The 25th Annual Global Survey of CEOs conducted by PwC identified six priorities for CEOs in the Asia Pacific region to address the environmental, social and governance pressures on businesses that hinge on climate action.

These priorities encompass

  • Adopting a mindset for long-term value creation, involving responsible consumption and production decisions;
  • Focusing on building capability and capacity locally, with an emphasis on leadership skills to include empathy and a willingness to embrace sustained multi-stakeholder engagement;
  • Reframing Environment, Social, and Governance (ESG) conversations with multi-stakeholders to underpin realistic trade-offs with short-term financial goals;
  • Creating a diverse talent pool for the Asia-Pacific region;
  • Aligning incentives comprehensively to facilitate achievement of financial/non-financial outcomes, performance management measures and reporting requirements; and
  • Enabling cooperation with government/policy-makers, other business leaders, investors and NGOs to collectively drive outcomes and build trust.

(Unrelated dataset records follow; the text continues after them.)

(** * process-compose: the project supervisor of [src/app/project.go]

    A shallow embedding of the dependency walker ([getProcesses],
    [withProcesses], [WithProcesses], [GetDependenciesOrderNames]), of the
    supervisor entry points ([Run], [runProcess], [waitIfNeeded],
    [StartProcess], [StopProcess]) and of the compose-file discovery
    ([findFiles], [AutoDiscoverComposeFile]), with the properties the
    specification states about them. *)

From stdpp Require Import gmap strings list fin_maps sorting.
From Stdlib Require Import ZArith.

(* stdpp's solvers clear hypotheses that may be gone already. *)
Set Warnings "-clear-no-such-hyp".

Open Scope string_scope.
Open Scope list_scope.
Open Scope nat_scope.

(** ** Data model *)

(** A Go [map[string]V] that the program iterates with [range].  Go leaves the
    order of [range] over a map unspecified (the runtime randomises it), so the
    embedding represents a map by the list of its entries in the order in
    which the run's [range] yields them; the keys of a map are distinct
    ([map_wf]).  Two lists represent the same Go map when one is a
    permutation of the other. *)
Abbreviation GoMap V := (list (string * V)) (only parsing).

Definition map_keys {V} (m : GoMap V) : list string := m.*1.

Definition map_wf {V} (m : GoMap V) : Prop := NoDup (map_keys m).

(** [v, ok := m[k]] *)
Fixpoint map_get {V} (m : GoMap V) (k : string) : option V :=
  match m with
  | [] => None
  | (k', v) :: m' => if decide (k' = k) then Some v else map_get m' k
  end.

(** Modelled from the spec: the dependency condition is declared outside
    [project.go]; section 3 gives it as a tagged variant with two cases. *)
Inductive ProcessCondition : Type :=
| ProcessConditionCompleted
| ProcessConditionCompletedSuccessfully.

Record ProcessDependency : Type := { Condition : ProcessCondition }.

(** Modelled from the spec: the struct [ProcessConfig] is declared outside
    [project.go]; these are the fields of section 3 that [project.go] reads
    or writes. *)
Record ProcessConfig : Type := {
  Name : string;
  Disabled : bool;
  LogLocation : string;
  DependsOn : GoMap ProcessDependency
}.

(** [proc.Name = name] *)
Definition set_Name (name : string) (proc : ProcessConfig) : ProcessConfig :=
  {| Name := name;
     Disabled := Disabled proc;
     LogLocation := LogLocation proc;
     DependsOn := DependsOn proc |}.

(** Modelled from the spec: the method [GetDependencies] is declared outside
    [project.go]; the walker of section 4.4 follows the [DependsOn] relation,
    so it is the list of the names [DependsOn] maps, as a [range] over that
    map yields them. *)
Definition GetDependencies (proc : ProcessConfig) : list string :=
  map_keys (DependsOn proc).

(** The errors [project.go] builds with [fmt.Errorf], one constructor per
    format string. *)
Inductive error : Type :=
| NoSuchProcess (name : string)
    (* "no such process: %s" *)
| AlreadyRunning (name : string)
    (* "process %s is already running" *)
| NotRunning (name : string)
    (* "process %s is not running" *)
| UnmetDependency (process dep : string) (exitCode : Z)
    (* "process %s depended on %s to complete successfully, but it exited
       with status %d" *)
| NoConfigFiles (pwd : string).
    (* "no config files found in %s" *)

Global Instance error_eq_dec : EqDecision error.
Proof. solve_decision. Defined.

(** Modelled from the spec: the status of a process (section 3);
    [project.go] names [ProcessStatePending] and [ProcessStateDisabled]. *)
Inductive ProcessStatus : Type :=
| ProcessStatePending
| ProcessStateDisabled
| ProcessStateRunning
| ProcessStateCompleted
| ProcessStateError
| ProcessStateSkipped.

(** The record [ProcessState], with the four fields [initProcessStates]
    fills. *)
Module ProcessState.
Record t : Type := {
  Name : string;
  Status : ProcessStatus;
  Restarts : Z;
  ExitCode : Z
}.
End ProcessState.

(** Modelled from the spec: the loggers of package [pclog], by the
    constructor that made them ([NewNilLogger], [NewLogger]). *)
Inductive PcLogger : Type :=
| NewNilLogger
| NewLogger (location : string).

(** Modelled from the spec: the handle [Process] is declared outside
    [project.go]; section 4.2 gives its construction inputs, which is all
    [project.go] knows of it: ambient environment, logger, configuration,
    state record and attempt counter.  The state record is held by
    pointer; no property below reads through it. *)
Record Process : Type := NewProcess {
  globalEnv : list string;
  procLogger : PcLogger;
  procConf : ProcessConfig;
  procState : option ProcessState.t;
  attempt : Z
}.

(** Modelled from the spec: [GetName], the name of the handle's process. *)
Definition GetName (process : Process) : string := Name (procConf process).

(** The fields of [Project] that [project.go] uses.  [wg] is the counter of
    the [sync.WaitGroup]; [mapMutex] guards [runningProcesses], whose
    accesses are the atomic steps of the embedding. *)
Record Project : Type := {
  Processes : GoMap ProcessConfig;
  Environment : list string;
  ProjectLogLocation : string;
  logger : PcLogger;
  processStates : gmap string ProcessState.t;
  runningProcesses : gmap string Process;
  wg : Z
}.

(** A project as the loader leaves it: the declared processes, nothing
    running. *)
Definition loaded (processes : GoMap ProcessConfig) : Project :=
  {| Processes := processes;
     Environment := [];
     ProjectLogLocation := "";
     logger := NewNilLogger;
     processStates := ∅;
     runningProcesses := ∅;
     wg := 0 |}.

(** ** The dependency walker *)

Section Walker.

(** The receiver [p *Project]; the walker reads its declared processes. *)
Variable p : Project.

(** The first loop of [getProcesses]: [range] over all declared
    processes, disabled ones skipped. *)
Fixpoint getProcesses_all (entries : GoMap ProcessConfig)
    (processes : list ProcessConfig) : list ProcessConfig :=
  match entries with
  | [] => processes
  | (name, proc) :: entries' =>
      if Disabled proc then getProcesses_all entries' processes
      else getProcesses_all entries' (processes ++ [set_Name name proc])
  end.

(** The second loop of [getProcesses]: the given names in order, disabled
    ones skipped, an undeclared one ends the loop with an error and with
    the processes found so far. *)
Fixpoint getProcesses_named (names : list string)
    (processes : list ProcessConfig) : list ProcessConfig * option error :=
  match names with
  | [] => (processes, None)
  | name :: names' =>
      match map_get (Processes p) name with
      | Some proc =>
          if Disabled proc then getProcesses_named names' processes
          else getProcesses_named names' (processes ++ [set_Name name proc])
      | None => (processes, Some (NoSuchProcess name))
      end
  end.

Definition getProcesses (names : list string)
    : list ProcessConfig * option error :=
  if decide (length names = 0) then (getProcesses_all (Processes p) [], None)
  else getProcesses_named names [].

(** [done map[string]bool]: a missing key reads as [false]. *)
Definition is_done (done : gmap string bool) (name : string) : bool :=
  default false (done !! name).

(** The visitor [ProcessFunc].  A Go closure updates the variables it
    captured; here it passes them along as a state of type [St]. *)
Definition ProcessFunc (St : Type) : Type :=
  ProcessConfig -> St -> St * option error.

(** What a call of [withProcesses] leaves: the error it returns, the
    [done] map (shared by reference between all the calls of one walk) and
    the visitor's state. *)
Definition Walk (St : Type) : Type := option error * gmap string bool * St.

Section Loop.
Context {St : Type}.
Variable fn : ProcessFunc St.
(** The recursive call [p.withProcesses(dependencies, fn, done)];
    [None] when the recursion did not come back. *)
Variable rec : list string -> gmap string bool -> St -> option (Walk St).

(** The [for _, process := range processes] loop of [withProcesses]. *)
Fixpoint withProcesses_loop (processes : list ProcessConfig)
    (done : gmap string bool) (st : St) : option (Walk St) :=
  match processes with
  | [] => Some (None, done, st)
  | process :: processes' =>
      if is_done done (Name process) then
        withProcesses_loop processes' done st
      else
        let done := <[Name process := true]> done in
        let dependencies := GetDependencies process in
        let walked :=
          if decide (0 < length dependencies) then rec dependencies done st
          else Some (None, done, st) in
        match walked with
        | None => None
        | Some (Some err, done, st) => Some (Some err, done, st)
        | Some (None, done, st) =>
            match fn process st with
            | (st, Some err) => Some (Some err, done, st)
            | (st, None) => withProcesses_loop processes' done st
            end
        end
  end.
End Loop.

(** [withProcesses].  Go recurses without a bound; the embedding counts
    the depth of the recursion down from [fuel] and answers [None] when
    the depth is used up.  [withProcesses_enough] below shows that a
    depth of one more than the number of declared processes is never
    used up. *)
Fixpoint withProcesses {St} (fuel : nat) (names : list string)
    (fn : ProcessFunc St) (done : gmap string bool) (st : St)
    : option (Walk St) :=
  match fuel with
  | 0 => None
  | S fuel' =>
      match getProcesses names with
      | (_, Some err) => Some (Some err, done, st)
      | (processes, None) =>
          withProcesses_loop fn (fun names' => withProcesses fuel' names' fn)
            processes done st
      end
  end.

(** [WithProcesses]: the walk starts with an empty [done] map. *)
Definition WithProcesses {St} (names : list string) (fn : ProcessFunc St)
    (st : St) : option (Walk St) :=
  withProcesses (S (length (Processes p))) names fn ∅ st.

(** The visitor of [GetDependenciesOrderNames]:
    [order = append(order, process.Name)]. *)
Definition append_name : ProcessFunc (list string) :=
  fun process order => (order ++ [Name process], None).

(** The visitor of [Run]: [runOrder = append(runOrder, process)]. *)
Definition append_process : ProcessFunc (list ProcessConfig) :=
  fun process runOrder => (runOrder ++ [process], None).

(** [GetDependenciesOrderNames]: the order and the error of the walk. *)
Definition GetDependenciesOrderNames : option (list string * option error) :=
  match WithProcesses [] append_name [] with
  | Some (err, _, order) => Some (order, err)
  | None => None
  end.

End Walker.
(** X24.  The session [create_session] hands out is the store's own
    object: a match added through the returned reference is part of what
    the next [save_to_file] writes, under the session's id, although the
    store was not told about it. *)
Theorem session_changes_reach_next_save
    (self : MemoryStore.t) (session_id adopter_id : string) (w : World.t)
    (m : AdoptionMatch.t) :
  let '(session, self', w1) := MemoryStore.create_session self session_id adopter_id w in
  let w2 := World.call session (AdoptionSession.add_match m) w1 in
  let w3 := MemoryStore.save_to_file self' w2 in
  exists stamp saved,
    World.files w3 !! MemoryStore.storage_file self'
    = Some (Json {| last_saved := stamp; doc_sessions := saved;
                    doc_match_history := MemoryStore.match_history self |})
    /\ exists d,
         d ∈ saved
         /\ AdoptionSession.d_session_id d = session_id
         /\ AdoptionSession.d_adopter_id d = adopter_id
         /\ AdoptionSession.d_matches d = [AdoptionMatch.to_dict m].
Proof.
  unfold MemoryStore.create_session, World.new, MemoryStore.save_to_file,
    World.read_clock, World.write_file, World.call. simpl.
  eexists _, _. split; [rewrite lookup_insert_eq; reflexivity|].
  eexists. split.
  - unfold MemoryStore.sessions_to_dicts. simpl.
    apply list_elem_of_omap.
    exists (session_id, fresh (dom (World.heap w))).
    split; [apply dict_set_elem_of|].
    simpl. rewrite lookup_alter_eq, lookup_insert_eq. reflexivity.
  - repeat split; reflexivity.
Qed.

These priorities have important implications for educators who aim to create future-ready students who will be the next generation of corporate leaders. The survey also highlighted a need for talent with empathy and the capacity to build relationships that sustain trust.

As an educator, I believe that these values need to be inculcated through character education to better ready our talents emerging from universities to be the leaders of tomorrow.

Arguably, a long-term solution lies in character education that focuses on building the individual’s personality through manners and invoking the individual’s conscience to assimilate good behaviour, empathy, honesty, responsibility, respect for others and other virtues.

The bigger agenda is to nurture future citizens with good conscience and morality. This will go a long way toward achieving the priorities set above. A talent pool with a conscience would benefit companies, societies and nations as they will self-govern and implicitly know how best to perform their roles, having developed an understanding that they are accountable for their actions. 

While character education starts from home and should be reinforced at each phase of an individual’s development – institutions of higher learning certainly play an important reinforcement role.  

A pragmatic approach to nurturing future talents with character is to embed these values and attributes in the curriculum, embracing a paradigm shift in teaching that reiterates the realisation that self-governed –actions have consequences– imbued conscience.

The Oxford Global Leadership Initiative, the Program for Leadership and Character at Wake Forest University and the Oxford Character Project are some recent initiatives that set the pace for character education.

Character education can be instrumental to ensuring future leaders in business as well the community are equipped to respond effectively to any challenges going forward.